Of the lines below, copy those that hold the word "LocalTZA".

Stored data:
BEGIN

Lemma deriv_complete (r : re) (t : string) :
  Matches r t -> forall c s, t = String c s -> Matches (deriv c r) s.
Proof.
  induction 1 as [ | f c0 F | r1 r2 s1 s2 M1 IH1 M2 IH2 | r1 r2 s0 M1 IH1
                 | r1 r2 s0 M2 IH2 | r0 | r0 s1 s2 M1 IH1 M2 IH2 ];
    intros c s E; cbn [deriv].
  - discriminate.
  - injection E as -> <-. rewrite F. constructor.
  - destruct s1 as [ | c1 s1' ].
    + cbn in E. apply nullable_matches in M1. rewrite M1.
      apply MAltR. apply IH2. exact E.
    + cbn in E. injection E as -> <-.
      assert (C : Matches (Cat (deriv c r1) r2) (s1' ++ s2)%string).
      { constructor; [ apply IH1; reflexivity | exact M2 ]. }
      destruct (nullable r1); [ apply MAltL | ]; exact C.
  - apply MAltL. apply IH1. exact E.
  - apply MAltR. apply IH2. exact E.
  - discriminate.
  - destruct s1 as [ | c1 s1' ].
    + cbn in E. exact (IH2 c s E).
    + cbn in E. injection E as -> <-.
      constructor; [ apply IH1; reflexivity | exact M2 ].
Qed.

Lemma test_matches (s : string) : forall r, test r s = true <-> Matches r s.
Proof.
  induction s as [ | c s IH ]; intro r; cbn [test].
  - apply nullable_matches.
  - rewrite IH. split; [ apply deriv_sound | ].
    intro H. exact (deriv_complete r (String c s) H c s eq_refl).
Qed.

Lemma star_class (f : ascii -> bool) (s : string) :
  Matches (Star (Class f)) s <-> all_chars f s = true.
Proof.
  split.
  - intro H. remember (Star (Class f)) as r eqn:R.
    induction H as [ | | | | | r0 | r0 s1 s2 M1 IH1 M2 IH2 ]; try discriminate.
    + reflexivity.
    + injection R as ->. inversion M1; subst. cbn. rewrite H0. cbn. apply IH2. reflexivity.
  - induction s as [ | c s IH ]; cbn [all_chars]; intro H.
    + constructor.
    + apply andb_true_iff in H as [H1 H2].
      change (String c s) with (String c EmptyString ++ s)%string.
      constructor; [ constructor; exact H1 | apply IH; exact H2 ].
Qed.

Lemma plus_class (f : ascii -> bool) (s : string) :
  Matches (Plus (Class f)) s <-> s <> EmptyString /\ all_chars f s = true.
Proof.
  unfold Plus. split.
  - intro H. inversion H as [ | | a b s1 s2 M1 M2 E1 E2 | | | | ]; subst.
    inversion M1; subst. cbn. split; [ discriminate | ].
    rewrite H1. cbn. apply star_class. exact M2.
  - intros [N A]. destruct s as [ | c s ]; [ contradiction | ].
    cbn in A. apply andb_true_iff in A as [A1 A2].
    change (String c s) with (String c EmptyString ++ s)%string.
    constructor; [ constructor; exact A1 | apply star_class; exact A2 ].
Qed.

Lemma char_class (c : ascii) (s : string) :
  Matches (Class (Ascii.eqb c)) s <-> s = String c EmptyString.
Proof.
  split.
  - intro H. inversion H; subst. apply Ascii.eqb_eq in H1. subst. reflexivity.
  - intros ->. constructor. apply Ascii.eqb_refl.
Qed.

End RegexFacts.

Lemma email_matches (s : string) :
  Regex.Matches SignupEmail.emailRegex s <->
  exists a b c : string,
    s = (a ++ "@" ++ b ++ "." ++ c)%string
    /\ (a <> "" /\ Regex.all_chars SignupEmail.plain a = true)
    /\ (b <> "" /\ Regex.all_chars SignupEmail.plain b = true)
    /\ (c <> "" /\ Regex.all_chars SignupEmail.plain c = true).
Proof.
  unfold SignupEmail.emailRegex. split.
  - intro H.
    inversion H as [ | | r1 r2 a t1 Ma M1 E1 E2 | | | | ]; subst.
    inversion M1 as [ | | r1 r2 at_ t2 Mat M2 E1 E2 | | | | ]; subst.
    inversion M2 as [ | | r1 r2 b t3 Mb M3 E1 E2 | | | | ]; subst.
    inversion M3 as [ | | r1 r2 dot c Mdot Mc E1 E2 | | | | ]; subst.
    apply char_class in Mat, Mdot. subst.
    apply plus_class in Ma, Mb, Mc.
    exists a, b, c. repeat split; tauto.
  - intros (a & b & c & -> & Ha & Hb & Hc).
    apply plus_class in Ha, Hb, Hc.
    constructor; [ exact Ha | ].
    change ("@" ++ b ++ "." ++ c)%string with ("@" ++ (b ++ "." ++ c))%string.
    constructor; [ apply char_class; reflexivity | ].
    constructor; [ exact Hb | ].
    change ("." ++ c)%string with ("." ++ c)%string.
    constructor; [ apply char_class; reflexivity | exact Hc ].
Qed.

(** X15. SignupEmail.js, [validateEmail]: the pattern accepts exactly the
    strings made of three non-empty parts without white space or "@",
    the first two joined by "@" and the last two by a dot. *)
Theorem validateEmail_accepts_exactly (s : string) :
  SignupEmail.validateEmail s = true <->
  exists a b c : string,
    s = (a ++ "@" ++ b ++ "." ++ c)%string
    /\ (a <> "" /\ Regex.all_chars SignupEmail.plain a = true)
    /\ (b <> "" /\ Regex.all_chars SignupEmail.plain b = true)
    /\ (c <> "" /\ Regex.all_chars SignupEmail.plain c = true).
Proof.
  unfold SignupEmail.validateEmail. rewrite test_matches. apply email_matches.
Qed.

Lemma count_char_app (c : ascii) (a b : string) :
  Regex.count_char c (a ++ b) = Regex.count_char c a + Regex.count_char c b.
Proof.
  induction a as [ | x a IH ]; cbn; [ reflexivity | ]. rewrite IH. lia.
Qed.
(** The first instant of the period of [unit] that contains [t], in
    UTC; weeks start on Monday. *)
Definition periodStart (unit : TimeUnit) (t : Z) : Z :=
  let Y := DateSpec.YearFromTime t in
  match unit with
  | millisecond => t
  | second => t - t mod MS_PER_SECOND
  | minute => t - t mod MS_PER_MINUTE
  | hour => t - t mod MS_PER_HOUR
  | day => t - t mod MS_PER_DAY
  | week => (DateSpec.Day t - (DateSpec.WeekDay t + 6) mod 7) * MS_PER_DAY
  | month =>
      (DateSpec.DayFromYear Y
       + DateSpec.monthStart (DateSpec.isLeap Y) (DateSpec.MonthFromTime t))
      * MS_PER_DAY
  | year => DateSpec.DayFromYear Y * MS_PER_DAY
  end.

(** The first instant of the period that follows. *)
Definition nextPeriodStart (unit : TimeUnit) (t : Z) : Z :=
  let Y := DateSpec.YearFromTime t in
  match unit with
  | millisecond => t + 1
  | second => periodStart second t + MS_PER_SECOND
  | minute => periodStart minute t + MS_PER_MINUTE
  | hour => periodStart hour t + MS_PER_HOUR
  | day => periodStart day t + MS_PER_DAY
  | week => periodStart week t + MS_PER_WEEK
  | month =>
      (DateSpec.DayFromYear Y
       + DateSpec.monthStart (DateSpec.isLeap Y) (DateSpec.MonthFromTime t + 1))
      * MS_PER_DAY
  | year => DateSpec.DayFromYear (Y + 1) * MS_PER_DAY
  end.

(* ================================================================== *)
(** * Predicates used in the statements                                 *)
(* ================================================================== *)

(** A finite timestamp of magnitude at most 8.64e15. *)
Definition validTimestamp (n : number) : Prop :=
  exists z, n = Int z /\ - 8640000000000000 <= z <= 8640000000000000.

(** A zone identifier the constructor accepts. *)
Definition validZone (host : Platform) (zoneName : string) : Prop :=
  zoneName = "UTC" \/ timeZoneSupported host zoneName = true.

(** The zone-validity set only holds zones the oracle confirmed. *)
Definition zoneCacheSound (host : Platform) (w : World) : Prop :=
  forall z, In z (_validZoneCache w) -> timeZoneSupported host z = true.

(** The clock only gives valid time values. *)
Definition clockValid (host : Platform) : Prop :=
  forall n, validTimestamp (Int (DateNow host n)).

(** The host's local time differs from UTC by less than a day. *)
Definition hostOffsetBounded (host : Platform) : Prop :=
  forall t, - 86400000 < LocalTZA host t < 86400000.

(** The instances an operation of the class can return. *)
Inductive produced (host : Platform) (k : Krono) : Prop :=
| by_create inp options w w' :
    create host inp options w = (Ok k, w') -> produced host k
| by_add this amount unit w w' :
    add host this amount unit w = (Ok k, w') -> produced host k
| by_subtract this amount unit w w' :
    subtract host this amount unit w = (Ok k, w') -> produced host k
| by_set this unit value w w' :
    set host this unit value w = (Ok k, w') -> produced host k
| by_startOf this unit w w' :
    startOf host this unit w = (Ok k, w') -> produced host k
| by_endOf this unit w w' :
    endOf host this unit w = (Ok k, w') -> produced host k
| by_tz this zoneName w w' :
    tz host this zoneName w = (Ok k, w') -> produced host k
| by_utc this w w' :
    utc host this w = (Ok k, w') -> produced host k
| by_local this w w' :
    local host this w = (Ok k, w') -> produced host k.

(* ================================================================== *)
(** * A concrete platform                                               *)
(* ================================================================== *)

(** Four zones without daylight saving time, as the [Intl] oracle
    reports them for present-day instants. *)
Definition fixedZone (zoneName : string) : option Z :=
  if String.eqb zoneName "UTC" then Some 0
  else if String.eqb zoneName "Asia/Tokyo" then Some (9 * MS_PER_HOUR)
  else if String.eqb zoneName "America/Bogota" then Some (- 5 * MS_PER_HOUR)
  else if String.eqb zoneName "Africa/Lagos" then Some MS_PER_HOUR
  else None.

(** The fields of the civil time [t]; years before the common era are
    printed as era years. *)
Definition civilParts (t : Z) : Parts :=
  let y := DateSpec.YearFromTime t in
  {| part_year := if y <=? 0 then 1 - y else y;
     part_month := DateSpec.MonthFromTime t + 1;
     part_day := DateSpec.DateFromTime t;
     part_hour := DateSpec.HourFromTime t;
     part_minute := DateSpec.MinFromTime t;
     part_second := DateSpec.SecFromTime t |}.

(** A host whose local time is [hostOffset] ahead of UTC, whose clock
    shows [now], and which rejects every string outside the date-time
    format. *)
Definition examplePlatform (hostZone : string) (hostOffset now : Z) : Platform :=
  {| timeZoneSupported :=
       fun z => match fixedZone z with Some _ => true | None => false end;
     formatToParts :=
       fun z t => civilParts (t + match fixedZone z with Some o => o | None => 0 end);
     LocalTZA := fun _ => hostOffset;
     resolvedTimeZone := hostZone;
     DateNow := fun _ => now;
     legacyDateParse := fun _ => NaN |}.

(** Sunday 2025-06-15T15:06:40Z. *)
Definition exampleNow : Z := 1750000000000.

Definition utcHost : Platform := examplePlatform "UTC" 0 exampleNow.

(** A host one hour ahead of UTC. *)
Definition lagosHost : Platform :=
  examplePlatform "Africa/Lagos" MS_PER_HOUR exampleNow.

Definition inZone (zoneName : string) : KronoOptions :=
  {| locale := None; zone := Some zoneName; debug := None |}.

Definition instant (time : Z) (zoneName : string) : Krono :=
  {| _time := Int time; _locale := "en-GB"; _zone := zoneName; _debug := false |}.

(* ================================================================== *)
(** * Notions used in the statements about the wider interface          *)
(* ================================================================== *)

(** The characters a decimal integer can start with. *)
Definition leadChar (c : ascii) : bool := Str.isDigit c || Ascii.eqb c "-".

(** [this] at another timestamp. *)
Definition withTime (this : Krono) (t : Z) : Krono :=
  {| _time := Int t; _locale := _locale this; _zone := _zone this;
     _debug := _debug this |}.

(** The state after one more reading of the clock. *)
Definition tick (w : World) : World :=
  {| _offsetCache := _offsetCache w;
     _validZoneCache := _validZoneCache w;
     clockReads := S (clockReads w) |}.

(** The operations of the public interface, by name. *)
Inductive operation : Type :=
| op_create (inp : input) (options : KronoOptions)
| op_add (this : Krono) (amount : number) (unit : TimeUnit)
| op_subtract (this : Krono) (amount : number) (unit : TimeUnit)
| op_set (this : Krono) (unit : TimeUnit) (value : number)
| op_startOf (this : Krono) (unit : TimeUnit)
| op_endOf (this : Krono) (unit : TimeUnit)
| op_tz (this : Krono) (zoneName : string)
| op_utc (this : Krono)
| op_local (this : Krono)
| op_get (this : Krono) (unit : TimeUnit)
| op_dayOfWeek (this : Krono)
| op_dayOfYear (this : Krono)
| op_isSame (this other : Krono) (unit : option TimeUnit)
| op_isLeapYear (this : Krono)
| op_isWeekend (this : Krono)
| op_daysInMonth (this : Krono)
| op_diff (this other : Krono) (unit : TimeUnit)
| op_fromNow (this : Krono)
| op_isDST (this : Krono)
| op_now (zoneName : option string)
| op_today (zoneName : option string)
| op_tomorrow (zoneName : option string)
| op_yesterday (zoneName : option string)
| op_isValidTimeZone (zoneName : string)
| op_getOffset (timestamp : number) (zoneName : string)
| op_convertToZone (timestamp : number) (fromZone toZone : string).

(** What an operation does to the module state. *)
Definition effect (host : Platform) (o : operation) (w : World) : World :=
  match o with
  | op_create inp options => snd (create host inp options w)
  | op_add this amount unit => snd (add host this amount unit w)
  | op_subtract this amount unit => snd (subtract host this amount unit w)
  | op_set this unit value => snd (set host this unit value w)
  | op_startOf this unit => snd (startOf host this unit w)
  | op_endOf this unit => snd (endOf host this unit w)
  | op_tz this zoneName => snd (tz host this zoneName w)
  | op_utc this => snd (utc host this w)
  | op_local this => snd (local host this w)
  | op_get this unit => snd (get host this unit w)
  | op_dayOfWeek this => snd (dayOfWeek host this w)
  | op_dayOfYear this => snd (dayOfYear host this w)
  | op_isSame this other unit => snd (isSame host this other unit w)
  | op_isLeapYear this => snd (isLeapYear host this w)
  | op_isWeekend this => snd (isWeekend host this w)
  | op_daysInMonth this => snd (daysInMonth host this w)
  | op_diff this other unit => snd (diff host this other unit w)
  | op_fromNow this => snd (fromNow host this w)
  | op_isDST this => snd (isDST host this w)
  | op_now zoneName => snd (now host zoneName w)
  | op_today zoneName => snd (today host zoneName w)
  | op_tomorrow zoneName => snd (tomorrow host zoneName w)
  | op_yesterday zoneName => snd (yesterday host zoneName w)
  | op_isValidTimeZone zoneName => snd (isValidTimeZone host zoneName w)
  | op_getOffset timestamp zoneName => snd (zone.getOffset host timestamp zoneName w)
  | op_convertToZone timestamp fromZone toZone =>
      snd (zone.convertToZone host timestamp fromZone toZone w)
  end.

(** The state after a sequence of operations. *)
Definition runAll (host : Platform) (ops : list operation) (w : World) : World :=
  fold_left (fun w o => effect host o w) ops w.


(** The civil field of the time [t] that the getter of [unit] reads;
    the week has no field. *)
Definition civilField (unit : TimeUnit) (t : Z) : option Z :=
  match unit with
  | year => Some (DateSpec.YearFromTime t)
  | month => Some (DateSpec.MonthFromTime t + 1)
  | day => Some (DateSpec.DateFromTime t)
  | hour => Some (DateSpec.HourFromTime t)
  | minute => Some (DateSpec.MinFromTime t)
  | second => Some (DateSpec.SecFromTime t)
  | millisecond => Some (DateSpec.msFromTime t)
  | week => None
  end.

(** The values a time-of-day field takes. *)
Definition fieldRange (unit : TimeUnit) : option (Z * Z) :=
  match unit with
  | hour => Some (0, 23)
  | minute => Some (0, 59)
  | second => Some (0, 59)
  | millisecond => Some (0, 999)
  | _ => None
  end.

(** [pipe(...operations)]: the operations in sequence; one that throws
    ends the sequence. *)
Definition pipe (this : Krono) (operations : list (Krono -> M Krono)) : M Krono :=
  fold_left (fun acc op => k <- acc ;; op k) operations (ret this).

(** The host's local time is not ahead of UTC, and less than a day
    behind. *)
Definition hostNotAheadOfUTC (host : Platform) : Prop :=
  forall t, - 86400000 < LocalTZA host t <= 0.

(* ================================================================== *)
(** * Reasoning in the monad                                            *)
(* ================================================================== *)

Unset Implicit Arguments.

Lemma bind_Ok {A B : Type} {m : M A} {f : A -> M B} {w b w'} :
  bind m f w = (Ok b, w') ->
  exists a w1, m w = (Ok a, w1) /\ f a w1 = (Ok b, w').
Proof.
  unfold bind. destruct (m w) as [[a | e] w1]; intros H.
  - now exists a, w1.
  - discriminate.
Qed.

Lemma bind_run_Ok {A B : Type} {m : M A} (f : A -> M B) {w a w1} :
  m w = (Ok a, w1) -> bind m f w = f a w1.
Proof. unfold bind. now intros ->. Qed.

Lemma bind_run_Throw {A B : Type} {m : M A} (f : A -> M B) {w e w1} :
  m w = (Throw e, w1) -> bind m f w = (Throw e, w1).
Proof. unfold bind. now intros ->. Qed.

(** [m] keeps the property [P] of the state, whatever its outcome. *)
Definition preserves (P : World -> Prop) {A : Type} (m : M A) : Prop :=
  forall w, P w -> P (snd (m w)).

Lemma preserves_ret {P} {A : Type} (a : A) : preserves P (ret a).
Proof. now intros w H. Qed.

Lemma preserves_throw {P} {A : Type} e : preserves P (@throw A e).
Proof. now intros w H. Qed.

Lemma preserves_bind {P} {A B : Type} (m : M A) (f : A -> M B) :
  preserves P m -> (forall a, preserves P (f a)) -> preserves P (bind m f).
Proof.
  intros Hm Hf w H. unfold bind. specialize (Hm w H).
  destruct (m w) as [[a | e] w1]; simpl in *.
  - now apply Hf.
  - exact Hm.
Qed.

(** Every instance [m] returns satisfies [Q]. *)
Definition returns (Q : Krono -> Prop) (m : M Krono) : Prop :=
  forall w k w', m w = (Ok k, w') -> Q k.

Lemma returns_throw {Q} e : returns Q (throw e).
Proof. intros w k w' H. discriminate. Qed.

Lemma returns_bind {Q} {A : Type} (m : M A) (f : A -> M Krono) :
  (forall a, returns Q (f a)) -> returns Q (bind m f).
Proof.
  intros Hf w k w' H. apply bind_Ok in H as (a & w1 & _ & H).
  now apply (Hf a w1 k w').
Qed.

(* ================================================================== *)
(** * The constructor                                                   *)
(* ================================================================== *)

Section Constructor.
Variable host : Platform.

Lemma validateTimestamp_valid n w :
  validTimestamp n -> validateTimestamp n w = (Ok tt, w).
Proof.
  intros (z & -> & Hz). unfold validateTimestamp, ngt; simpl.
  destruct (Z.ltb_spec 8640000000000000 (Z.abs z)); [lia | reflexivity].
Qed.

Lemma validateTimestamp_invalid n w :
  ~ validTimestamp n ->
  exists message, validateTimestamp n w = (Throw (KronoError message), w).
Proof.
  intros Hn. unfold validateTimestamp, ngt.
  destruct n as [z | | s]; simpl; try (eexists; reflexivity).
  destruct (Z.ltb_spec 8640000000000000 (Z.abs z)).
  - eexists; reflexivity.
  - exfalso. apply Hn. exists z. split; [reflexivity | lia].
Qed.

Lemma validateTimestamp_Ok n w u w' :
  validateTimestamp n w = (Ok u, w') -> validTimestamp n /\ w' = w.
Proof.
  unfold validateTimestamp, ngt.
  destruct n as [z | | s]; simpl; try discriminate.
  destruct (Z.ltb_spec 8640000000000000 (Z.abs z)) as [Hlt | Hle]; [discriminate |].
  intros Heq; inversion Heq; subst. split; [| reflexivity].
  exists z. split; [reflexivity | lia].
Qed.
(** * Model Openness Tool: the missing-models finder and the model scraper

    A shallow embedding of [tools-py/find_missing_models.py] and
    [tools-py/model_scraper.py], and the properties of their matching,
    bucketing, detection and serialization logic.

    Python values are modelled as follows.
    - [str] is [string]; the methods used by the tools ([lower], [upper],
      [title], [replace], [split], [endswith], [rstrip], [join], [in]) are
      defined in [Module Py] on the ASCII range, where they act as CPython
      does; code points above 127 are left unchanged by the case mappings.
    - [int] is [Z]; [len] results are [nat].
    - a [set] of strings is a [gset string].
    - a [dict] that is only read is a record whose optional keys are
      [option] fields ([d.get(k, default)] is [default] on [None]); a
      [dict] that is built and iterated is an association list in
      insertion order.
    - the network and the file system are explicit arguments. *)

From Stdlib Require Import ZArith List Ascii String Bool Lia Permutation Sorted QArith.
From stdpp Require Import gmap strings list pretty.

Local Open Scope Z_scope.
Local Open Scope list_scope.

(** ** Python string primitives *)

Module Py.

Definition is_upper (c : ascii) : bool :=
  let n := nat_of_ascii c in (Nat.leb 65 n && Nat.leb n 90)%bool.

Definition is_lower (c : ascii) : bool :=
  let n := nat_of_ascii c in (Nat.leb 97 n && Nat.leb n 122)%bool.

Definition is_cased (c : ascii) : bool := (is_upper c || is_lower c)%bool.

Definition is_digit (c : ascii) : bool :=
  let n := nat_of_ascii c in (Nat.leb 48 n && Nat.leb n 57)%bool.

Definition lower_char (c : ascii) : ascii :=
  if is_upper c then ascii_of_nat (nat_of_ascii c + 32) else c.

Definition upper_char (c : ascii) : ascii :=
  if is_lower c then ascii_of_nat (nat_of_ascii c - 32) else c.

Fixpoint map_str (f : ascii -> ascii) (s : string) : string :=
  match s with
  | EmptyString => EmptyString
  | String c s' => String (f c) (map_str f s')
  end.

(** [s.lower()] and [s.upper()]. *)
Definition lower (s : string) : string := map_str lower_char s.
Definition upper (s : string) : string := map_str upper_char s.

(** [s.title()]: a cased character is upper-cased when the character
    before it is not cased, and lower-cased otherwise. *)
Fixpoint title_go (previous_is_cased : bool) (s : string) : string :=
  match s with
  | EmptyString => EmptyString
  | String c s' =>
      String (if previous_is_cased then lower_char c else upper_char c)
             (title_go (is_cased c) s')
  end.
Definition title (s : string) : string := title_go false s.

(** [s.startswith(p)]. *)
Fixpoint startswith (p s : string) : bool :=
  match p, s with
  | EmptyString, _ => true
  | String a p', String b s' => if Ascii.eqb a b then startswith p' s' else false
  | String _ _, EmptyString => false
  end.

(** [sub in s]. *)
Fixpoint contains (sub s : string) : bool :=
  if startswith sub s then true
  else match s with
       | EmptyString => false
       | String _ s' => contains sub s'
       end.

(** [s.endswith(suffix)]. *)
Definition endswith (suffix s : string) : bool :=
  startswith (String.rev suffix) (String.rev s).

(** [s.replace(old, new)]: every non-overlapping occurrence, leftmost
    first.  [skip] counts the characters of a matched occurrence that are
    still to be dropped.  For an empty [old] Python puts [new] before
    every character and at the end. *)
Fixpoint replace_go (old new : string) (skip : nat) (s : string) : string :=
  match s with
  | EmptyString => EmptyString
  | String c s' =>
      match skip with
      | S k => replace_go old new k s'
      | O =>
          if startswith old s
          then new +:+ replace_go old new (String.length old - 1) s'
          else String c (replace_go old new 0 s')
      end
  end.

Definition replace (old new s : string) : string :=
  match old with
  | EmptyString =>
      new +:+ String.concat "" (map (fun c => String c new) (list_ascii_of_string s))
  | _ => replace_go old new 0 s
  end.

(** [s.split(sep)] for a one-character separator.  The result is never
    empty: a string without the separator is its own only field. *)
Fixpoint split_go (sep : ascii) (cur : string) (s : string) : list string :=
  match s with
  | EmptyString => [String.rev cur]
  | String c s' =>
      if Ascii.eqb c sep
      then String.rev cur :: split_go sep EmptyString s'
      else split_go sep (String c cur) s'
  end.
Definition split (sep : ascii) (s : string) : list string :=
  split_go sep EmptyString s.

END

WRITTEN RESPONSE:
  forall t, - 86400000 < LocalTZA host t < 86400000.
     LocalTZA := fun _ => hostOffset;
  forall t, - 86400000 < LocalTZA host t <= 0.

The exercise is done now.